Now replace the same above scenario with Noel Gallagher, the songwriter and singer from the band Oasis, if you don't know who he is. He would be mobbed by thousands and thousands of fans. He writes and makes his own music. This is an example of someone that HYPMS wants.

​Can you see the difference?


Do you really think that HYPMS only accepts Noel Gallaghers? You are delusional. Majority of students getting in are sheep and just know how to play like Joshua Bell. I don’t know a single kid that was accepted who was like Noel Gallagher. They were either very ordinar legacy students with zero to mediocre ECs, recruited athletes, kids of influential parents etc.. not one of them was a creative kid. All sheep or all there because of connections.

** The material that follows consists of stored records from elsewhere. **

(** C10: in the Gerrit branch of the vote check a committer is counted as
    having voted exactly when some reviewer entry with the committer's user
    name has a Code-Review approval containing [+1] or [+2]; a reviewer whose
    approval is [-1], [-2] or [0] adds nothing: the votes collected are those
    collected without that entry, and a committer counts as not having voted
    exactly when no collected vote is theirs. *)
Theorem gerrit_voters {W : Type} (env : Env W)
  (info_file endpoint : string) (change_number : Z)
  (github_repo : option string) (w : W)
  (ev : list event) (info_committers info_change : list string) (w1 : W) :
  repo_of github_repo = None ->
  gather env info_file endpoint change_number github_repo w
  = (ev, Ok (info_committers, info_change), w1) ->
  exists changes,
    (exists w0, gerrit_reviewers env endpoint change_number w0 = (Ok changes, w1))
    /\ (forall c,
          In c (have_voted info_committers info_change) <->
          In c info_committers
          /\ exists change labels code_review,
               In change changes /\ username change = Some c
               /\ approvals change = Some labels
               /\ assoc "Code-Review" labels = Some code_review
               /\ (PyStr.contains "+1" code_review = true
                   \/ PyStr.contains "+2" code_review = true))
    /\ (forall pre change post user labels code_review,
          changes = (pre ++ change :: post)%list ->
          username change = Some user ->
          approvals change = Some labels ->
          assoc "Code-Review" labels = Some code_review ->
          In code_review ["-1"; "-2"; "0"] ->
          gerrit_votes (pre ++ post)%list = Ok info_change)
    /\ (forall c,
          In c (have_not_voted info_committers info_change) <->
          In c info_committers /\ ~ In c info_change).
Proof.
  intros Hrepo Hg.
  destruct (gather_gerrit env _ _ _ _ _ _ _ _ _ Hrepo Hg) as (changes & w0 & Hr & Hv).
  exists changes. split; [now exists w0|]. split; [|split].
  - intros c. unfold have_voted. rewrite filter_In, mem_In.
    now rewrite (gerrit_votes_spec changes info_change Hv c).
  - intros pre change post user labels code_review -> Hu Ha Hc Hin.
    rewrite gerrit_votes_app in Hv. rewrite gerrit_votes_app.
    destruct (gerrit_votes pre) as [va|e]; [|discriminate].
    rewrite gerrit_votes_cons, Hu, Ha, Hc in Hv.
    destruct (gerrit_votes post) as [vb|e]; [|discriminate].
    assert (PyStr.contains "+1" code_review || PyStr.contains "+2" code_review
            = false) as Hn.
    { destruct Hin as [<-|[<-|[<-|[]]]]; reflexivity. }
    now rewrite Hn in Hv.
  - intros c. unfold have_not_voted. rewrite filter_In, negb_true_iff.
    destruct (mem c info_change) eqn:E; split; intros [H1 H2];
      (split; [exact H1|]).
    + discriminate H2.
    + elim H2. now apply mem_In.
    + intros Hin. apply mem_In in Hin. congruence.
    + reflexivity.
Qed.

Lemma gerrit_voters_witness :
  let reviews :=
    [Examples.review "a" "+1"; Examples.review "b" "-1";
     Examples.review "c" "0"; Examples.review "x" "+2"] in
  let env := Examples.gerrit Examples.project_files reviews in
  have_voted ["a"; "b"; "c"; "d"] ["a"; "x"] = ["a"]
  /\ exists changes,
      (forall c,
          In c (have_voted ["a"; "b"; "c"; "d"] ["a"; "x"]) <->
          In c ["a"; "b"; "c"; "d"]
          /\ exists change labels code_review,
               In change changes /\ username change = Some c
               /\ approvals change = Some labels
               /\ assoc "Code-Review" labels = Some code_review
               /\ (PyStr.contains "+1" code_review = true
                   \/ PyStr.contains "+2" code_review = true))
      /\ (forall c,
            In c (have_not_voted ["a"; "b"; "c"; "d"] ["a"; "x"]) <->
            In c ["a"; "b"; "c"; "d"] /\ ~ In c ["a"; "x"]).
Proof.
  intros reviews env. split; [reflexivity|].
  destruct (gerrit_voters env "INFO.yaml" "https://gerrit.example.org" 42 None tt
              _ _ _ _ eq_refl eq_refl) as (changes & _ & Hvoted & _ & Hnot).
  exists changes. split; [exact Hvoted|exact Hnot].
Defined.

End InfofileFacts.

(* ================================================================= *)
(** ** More about [cluster.py] *)

Module ClusterExtra.
Import PyJson Cluster ClusterMore ClusterFacts.

Lemma requested_app (a b : list event) :
  requested (a ++ b)%list = (requested a ++ requested b)%list.
Proof.
  induction a as [|e a IH]; [reflexivity|].
  destruct e; simpl; now rewrite IH.
Qed.

Lemma fetch_one_requested {W : Type} (env : Env W) (jenkins : string) (w : W) :
  requested (fst (fst (fetch_one env jenkins w))) = [api_url jenkins].
Proof.
  unfold fetch_one. fold (api_url jenkins).
  destruct (requests_get env _ w) as [[status_code content| |msg|msg] w1];
    try reflexivity.
  destruct (negb (status_code =? 200)%nat); [reflexivity|].
  destruct content as [err|data]; [reflexivity|].
  destruct (data_builds _ data) as [appended [msg|]]; reflexivity.
Qed.

Lemma fetch_requested {W : Type} (env : Env W) (jenkins_urls : list string) (w : W) :
  requested (fst (fst (_fetch_jenkins_builds env jenkins_urls w)))
  = map api_url jenkins_urls.
Proof.
  revert w; induction jenkins_urls as [|jenkins rest IH]; intros w; [reflexivity|].
  cbn [_fetch_jenkins_builds map].
  pose proof (fetch_one_requested env jenkins w) as H1.
  destruct (fetch_one env jenkins w) as [[ev1 builds1] w1].
  specialize (IH w1).
  destruct (_fetch_jenkins_builds env rest w1) as [[ev2 builds2] w2].
  cbn [fst] in *. now rewrite requested_app, H1, IH.
Qed.

Lemma delete_orphans_requested {W : Type} (env : Env W)
  (names active : list string) (n : nat) (w : W) :
  requested (fst (fst (delete_orphans env names active n w))) = [].
Proof.
  revert n w; induction names as [|x names IH]; intros n w; [reflexivity|].
  cbn [delete_orphans].
  destruct (is_managed x).
  { specialize (IH n w). destruct (delete_orphans env names active n w) as [[ev r] w'].
    exact IH. }
  destruct (_cluster_in_jenkins x active).
  { specialize (IH n w). destruct (delete_orphans env names active n w) as [[ev r] w'].
    exact IH. }
  destruct (delete_coe_cluster env x w) as [[b|[msg|msg|msg]] w0]; try reflexivity.
  - specialize (IH (S n) w0).
    destruct (delete_orphans env names active (S n) w0) as [[ev r] w']. exact IH.
  - specialize (IH n w0).
    destruct (delete_orphans env names active n w0) as [[ev r] w']. exact IH.
Qed.

Lemma handle_requested (e : exn) : requested (fst (handle e)) = [].
Proof. now destruct e. Qed.

(** X1: a run of [cleanup] sends exactly one request per Jenkins URL it was
    given, in the order given, to [<url without trailing slashes>/computer/api/json?...];
    whatever the answers are, no URL is skipped, none is asked twice, and nothing
    else is requested.  Without a URL no request is sent. *)
Theorem cleanup_asks_every_jenkins {W : Type} (env : Env W)
  (os_cloud : string) (jenkins_urls : option string) (w : W) :
  requested (trace (cleanup env os_cloud jenkins_urls w))
  = map api_url (parse_jenkins_urls jenkins_urls).
Proof.
  unfold cleanup.
  destruct (parse_jenkins_urls jenkins_urls) as [|u urls]; [reflexivity|].
  pose proof (fetch_requested env (u :: urls) w) as Hf.
  destruct (_fetch_jenkins_builds env (u :: urls) w) as [[ev1 builds] w1].
  cbn [fst] in Hf.
  destruct (from_config env os_cloud w1) as [[[]|e] w2].
  - destruct (list_coe_clusters env w2) as [[clusters|e] w3].
    + pose proof (delete_orphans_requested env (map name clusters) builds 0 w3) as Hd.
      destruct (delete_orphans env (map name clusters) builds 0 w3)
        as [[ev4 [k|e]] w4]; cbn [fst] in Hd.
      * cbn [trace]. rewrite !requested_app, Hf, Hd. cbn. now rewrite app_nil_r.
      * pose proof (handle_requested e) as Hh.
        destruct (handle e) as [ev t]. cbn [fst] in Hh. cbn [trace].
        rewrite !requested_app, Hf, Hd, Hh. cbn. now rewrite app_nil_r.
    + pose proof (handle_requested e) as Hh.
      destruct (handle e) as [ev t]. cbn [fst] in Hh. cbn [trace].
      rewrite !requested_app, Hf. cbn. rewrite Hh. now rewrite app_nil_r.
  - cbn [trace]. rewrite !requested_app, Hf. cbn. now rewrite app_nil_r.
Qed.


Lemma rstrip_by_all (p : ascii -> bool) (t : string) :
  forallb p (list_ascii_of_string t) = true -> PyStr.rstrip_by p t = EmptyString.
Proof.
  induction t as [|c t IH]; [reflexivity|].
  simpl. intros H. apply andb_true_iff in H as [Hc Ht].
  now rewrite (IH Ht), Hc.
Qed.

Lemma rstrip_by_app_all (p : ascii -> bool) (s t : string) :
  forallb p (list_ascii_of_string t) = true ->
  PyStr.rstrip_by p (s ++ t) = PyStr.rstrip_by p s.
Proof.
  intros Ht. induction s as [|a s IH].
  - simpl. now apply rstrip_by_all.
  - simpl. now rewrite IH.
Qed.

Lemma rstrip_by_free (p : ascii -> bool) (b : string) :
  forallb (fun c => negb (p c)) (list_ascii_of_string b) = true ->
  PyStr.rstrip_by p b = b.
Proof.
  induction b as [|c b IH]; [reflexivity|].
  simpl. intros H. apply andb_true_iff in H as [Hc Hb].
  rewrite (IH Hb). destruct b; [|reflexivity].
  apply negb_true_iff in Hc. now rewrite Hc.
Qed.

Lemma rstrip_by_app_keep (p : ascii -> bool) (a b : string) :
  b <> EmptyString ->
  forallb (fun c => negb (p c)) (list_ascii_of_string b) = true ->
  PyStr.rstrip_by p (a ++ b) = a ++ b.
Proof.
  intros Hn Hb. induction a as [|x a IH].
  - simpl. now apply rstrip_by_free.
  - simpl. rewrite IH. destruct (a ++ b) eqn:E; [|reflexivity].
    destruct a; [simpl in E; now elim Hn|discriminate].
Qed.

Lemma split_on_nonempty (sep : ascii) (s : string) : PyStr.split_on sep s <> [].
Proof.
  destruct s as [|c s]; simpl; [discriminate|].
  destruct (Ascii.eqb c sep); [discriminate|].
  destruct (PyStr.split_on sep s); discriminate.
Qed.

Lemma split_on_app_sep (sep : ascii) (a b : string) :
  PyStr.split_on sep (a ++ String sep b)
  = (PyStr.split_on sep a ++ PyStr.split_on sep b)%list.
Proof.
  induction a as [|c a IH].
  - simpl. now rewrite Ascii.eqb_refl.
  - simpl. destruct (Ascii.eqb c sep).
    + now rewrite IH.
    + rewrite IH. pose proof (split_on_nonempty sep a) as Hn.
      destruct (PyStr.split_on sep a) as [|w ws]; [now elim Hn|reflexivity].
Qed.

Lemma split_on_free (sep : ascii) (s : string) :
  forallb (fun c => negb (Ascii.eqb sep c)) (list_ascii_of_string s) = true ->
  PyStr.split_on sep s = [s].
Proof.
  induction s as [|c s IH]; [reflexivity|].
  simpl. intros H. apply andb_true_iff in H as [Hc Hs].
  rewrite (IH Hs). apply negb_true_iff in Hc. rewrite Ascii.eqb_sym in Hc.
  now rewrite Hc.
Qed.

Lemma from_end_two {A : Type} (l : list A) (a b : A) :
  PyStr.from_end (l ++ [a; b])%list 2 = Some a
  /\ PyStr.from_end (l ++ [a; b])%list 1 = Some b.
Proof.
  unfold PyStr.from_end. rewrite rev_app_distr. split; reflexivity.
Qed.

Lemma from_end_last {A : Type} (l : list A) (b : A) :
  PyStr.from_end (l ++ [b])%list 1 = Some b.
Proof.
  unfold PyStr.from_end. now rewrite rev_app_distr.
Qed.
(** The compiled graph running from one node: the node is called with the
    state, what it returns is merged, and the edge out of it is followed;
    the finish point ends the run. [limit] is the runtime's bound on the
    number of steps. *)
Fixpoint run_from (g : StateGraph) (limit : nat) (name : string)
         (state : FlowState) : M FlowState :=
  match limit with
  | O => raise GraphRecursionError
  | S limit' =>
      match lookup name (nodes g) with
      | None => raise (KeyError name)
      | Some f =>
          (log (ev_enter name) ;;;
           writes <- f state ;;
           log (ev_return name) ;;;
           let state' := update state writes in
           if is_finish g name then ret state'
           else match lookup name (edges g) with
                | Some next => run_from g limit' next state'
                | None => ret state'
                end)%py
      end
  end.

Definition recursion_limit : nat := 25.

(** [workflow.compile().invoke(state)] *)
Definition invoke (g : StateGraph) (state : FlowState) : M FlowState :=
  match entry_point g with
  | Some name => run_from g recursion_limit name state
  | None => raise (ValueError "Graph must have an entrypoint")
  end.

Section WithCollaborators.

Context (df : list CampaignRow) (booster : Booster) (py : PyRuntime)
        (chain : LLMChain).

Definition segment_node_func (state : FlowState) : M (list write) :=
  let seg_str := SegmentInsight.segment_insight df (query state) in
  ret [set_segment_insight seg_str].

Definition performance_node_func (state : FlowState) : M (list write) :=
  (segment_json <- getitem "segment_insight" (segment_insight state) ;;
   res <- PerformanceAnalysis.performance_analysis booster py
            (query state) segment_json ;;
   ret [set_performance_analysis res])%py.
(** Lines 377-390: the body of the [try]. *)
Definition json_retry_delay (error_msg : string) : res (option Z) :=
  match braces_span error_msg with
  | Some json_str =>
      error_json <- json_loads json_str ;;
      has_error <- py_in "error" error_json ;;
      if has_error then
        error <- subscript error_json "error" ;;
        has_details <- py_in "details" error ;;
        if has_details then
          listed <- subscript error "details" ;;
          items <- iterate listed ;;
          retry_info_delay items
        else Ok None
      else Ok None
  | None => Ok None
  end.

(** [except (json.JSONDecodeError, KeyError, ValueError)] *)
Definition extractor_catches (e : exn) : bool :=
  isinstance_exn "JSONDecodeError" e || isinstance_exn "KeyError" e ||
  isinstance_exn "ValueError" e.

(** Lines 394-399: the delay written in the text, or sixty. *)
Definition text_retry_delay (error_msg : string) : res Z :=
  match retry_search error_msg with
  | Some digits => py_int digits
  | None => Ok 60%Z
  end.

Definition extract_retry_delay (error_msg : string) : res Z :=
  match json_retry_delay error_msg with
  | Ok (Some n) => Ok n
  | Ok None => text_retry_delay error_msg
  | Raise e =>
      if extractor_catches e then text_retry_delay error_msg else Raise e
  end.

(** *** [handle_quota_rate_limit_error] *)

(** [f"{v}"] *)
Definition format_value (v : pyval) : string :=
  match v with
  | PStr s => s
  | _ => py_str v
  end.

(** The value of [is_quota_exhausted] after the two loops. *)
Definition is_quota_exhausted (quota_metric error_str : string) : bool :=
  if any_indicator exhaustion_indicators quota_metric then true
  else if any_indicator rate_limit_indicators quota_metric then false
  else contains "quota" (lower error_str) ||
       contains "free_tier" (lower error_str).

DP. You don't have to be Noel Gallaghers, but you have something unique, HYPMS will take you over someone with 4.0 GPA & a high SAT. If I can teach a monkey long enough, that monkey can play violin a level or two below Joshua Bell. What I can't teach the monkey is how to write "don't look back in anger" lyrics or play guitar like Noel Gallaghers. The world is full of, as Randy Newman put it "and all the people dressed like monkeys" in his "I love L.A." lyric.


nonsense. teaching monkey to play violin is not easier than teaching it to write don't look back in anger. AI can do a much better job with the later.
Anonymous
Anonymous wrote:
Anonymous wrote:
Anonymous wrote:
Anonymous wrote:
Anonymous wrote:
Anonymous wrote:One of my coworkers' wife, who is an AO at an Ivy, said this to me at the company last year Christmas party:

How to get rejected by Ivies:
- I have 4.0 GPA with 12 AP classes
​AO response: There are 1500 Asian kids with the same achievement

- I am the violin first chair in the orchestra,
AO response: There are 1200 Asian kids with the same achievement

- I score 1570+ on the SAT
AO response: There are 1500 Asian kids with the same score as you

- I am an accomplished pianist
AO response: There are 800 Asian kids that can play piano just as good as you, if not better

- I found a nonprofit to help the homeless:
​AO response: There are 500 Asian kids that also do the same thing like you

How to get accepted by Ivies:

- I can play guitar like Slash of Guns 'n Roses. I can show you how I play "November Rain" or "sweet child o mine"
AO response: Now that's unique. We would love to have you at the university

- I have a TikTok influencer with over 2M followers
AO response: Amazing. You know how to monetize your influence. It means more exposure for the university. Welcome to the university.

You get the idea...


And this is why schools like Harvard, Stanford, Princeton, Duke, and Northwestern prioritize “individual achievement, notoriety, success, or ranking” in non-academic areas.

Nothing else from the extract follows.